Most contemporary audiences are familiar with Disney's animated "Sleeping Beauty," but there are actually different versions of the story dating back several centuries. Keeping key elements intact, Kansas City puppeteer Paul Mesner reawakens this classic fairy tale in his award-winning one-man show.
You portray all the characters and action by yourself on stage. How do you master such a tedious craft?
The part that gets tedious in my job is driving and loading and unloading — the schlepping. Puppetry is not for sissies; there's a lot of equipment to carry in and out. This is a show I built 20 years ago when I was a younger man, and I made it vigorous and big and complicated. I must admit, the shows I build nowadays, I keep an eye toward not making it any more difficult than I have to and still give the audience the visual sensations that you want to create in a theatrical experience.
Your version of "Sleeping Beauty" is slightly different than the tale everyone knows. What are some of the more significant changes or additions you've made to the story?
I like to do a fair amount of research, and I found some early versions of "Sleeping Beauty," and in those, the queen, before she gives birth to Beauty, is swimming in a pond, so I turned that into a bathtub. In some versions there's a frog and in some versions there isn't, but I have a magic frog that pops up. ... I tell the story in general broad strokes, but I like to add the quirky characters and let them have their little moments.
Do you have any favorite characters or scenes from this production?
There is one marvelous little scene where the baby princess Beauty has crawled out of her crib and crawls around onstage and does a few antics. There are noises, but no words, and it goes on for a good two or three minutes.
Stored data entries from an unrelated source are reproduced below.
(** [x in v]: list membership, or the substring test when [v] is a string. *)
Definition py_in (x : string) (v : value) : bool :=
  match v with
  | VList l => bool_decide (x ∈ l)
  | VStr s => match String.index 0 x s with Some _ => true | None => false end
  end.

(** Iterating over a value: the items of a list, the characters of a string. *)
Fixpoint chars (s : string) : list string :=
  match s with
  | EmptyString => []
  | String c r => String c "" :: chars r
  end.

Definition py_iter (v : value) : list string :=
  match v with
  | VList l => l
  | VStr s => chars s
  end.

(** [str(v)]; for a list the quoting rules of [repr] are reduced to single
    quotes, which is exact for items without quotes, backslashes or control
    characters. *)
Definition py_str (v : value) : string :=
  match v with
  | VStr s => s
  | VList l => "[" +:+ String.concat ", " (map (λ s, "'" +:+ s +:+ "'") l) +:+ "]"
  end.

(** [len(s)], the number of code points of a text: in UTF-8 every byte
    but a continuation byte (10xxxxxx) starts one. *)
Definition continuation (c : ascii) : bool :=
  (128 <=? nat_of_ascii c)%nat && (nat_of_ascii c <? 192)%nat.

Fixpoint py_len (s : string) : nat :=
  match s with
  | EmptyString => 0
  | String c r => (if continuation c then 0 else 1) + py_len r
  end.

(** [str.title()] on ASCII text: a letter that follows a letter is lowered,
    any other letter is raised. *)
Definition is_upper (c : ascii) : bool :=
  (65 <=? nat_of_ascii c)%nat && (nat_of_ascii c <=? 90)%nat.
Definition is_lower (c : ascii) : bool :=
  (97 <=? nat_of_ascii c)%nat && (nat_of_ascii c <=? 122)%nat.
Definition to_upper (c : ascii) : ascii :=
  if is_lower c then ascii_of_nat (nat_of_ascii c - 32) else c.
Definition to_lower (c : ascii) : ascii :=
  if is_upper c then ascii_of_nat (nat_of_ascii c + 32) else c.

Fixpoint title_from (previous_is_cased : bool) (s : string) : string :=
  match s with
  | EmptyString => EmptyString
  | String c r =>
      String (if previous_is_cased then to_lower c else to_upper c)
             (title_from (is_upper c || is_lower c) r)
  end.

Definition title (s : string) : string := title_from false s.

(** ** The permission document, the backend and the chat context *)

(** [json_permissions]: [admins] is [json_permissions["users"]["admins"]],
    [servers] is [json_permissions["servers"]]. *)
Record document := {
  admins : list string;
  servers : list (gmap string value);
}.

(** A value that [json.load] hands out, [null] apart: a document, or a
    value that is none.  Of the latter the code only ever evaluates
    [json_permissions["users"]["admins"]], its first step in every
    command, so it is given by the exception this raises: TypeError for
    an array or a scalar, the KeyError of the missing key for an object. *)
Inductive json_value :=
  | Document (d : document)
  | Other_value (e : exception).

(** A document is read as the value that holds it, also under [Some],
    where the global or the content of a file is expected. *)
Coercion Document : document >-> json_value.
Arguments Some {A} & a.

(** What PERMISSIONS_FILE holds.  [Json v] is a text that [json.load] reads
    as [v]; for a document it is also the text that
    [json.dumps(d, indent=4, sort_keys=True)] writes.  [Json_null] is the
    text [null], which [json.load] reads as [None]. *)
Inductive file_content :=
  | Zero_bytes
  | Json (v : json_value)
  | Json_null
  | Malformed.

(** PERMISSIONS_FILE as the process finds it. *)
Inductive file :=
  | Absent                               (* open raises FileNotFoundError *)
  | Uncreatable (e : exception)          (* absent, and creating it raises [e] *)
  | Denied (errno strerror : string)     (* open raises PermissionError *)
  | Faulty (errno strerror : string)     (* open raises another OSError *)
  | Present (c : file_content).

(** A container object as [containers.get] hands it out.  Its attributes
    are those cached at the time of the call.  Its operations go to the
    backend and return or raise: NotFound when the container is gone by
    then, APIError for any other refusal (a [kill] or an [exec_run] on a
    container that is not running, for one).  [exec_run c command] is
    [c.exec_run(command).output.decode('utf-8')], so it may also raise
    UnicodeDecodeError. *)
Record container := {
  container_name : string;
  container_status : string;
  container_restart : result unit;     (* c.restart() *)
  container_kill : result unit;        (* c.kill() *)
  container_start : result unit;       (* c.start() *)
  exec_run : string → result string;
}.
It's the lightest puppet in the whole show and one of the smallest figures, but it completely entrances the audience. It's one of those wonderful moments where you wish you could create that moment in every show you do.
Your production of "Sleeping Beauty" won the prestigious Citation for Excellence in the art of Puppetry from the Union Internationale de la Marionnette in 2000. What's more rewarding to you, winning that or the positive reactions from audiences?
They're very different. One is from your peers and that is very gratifying. But it's great to hear the audience sit in rapt attention listening and laughing. That is, of course, gratifying, and hopefully I get that every time I perform if I'm doing my job.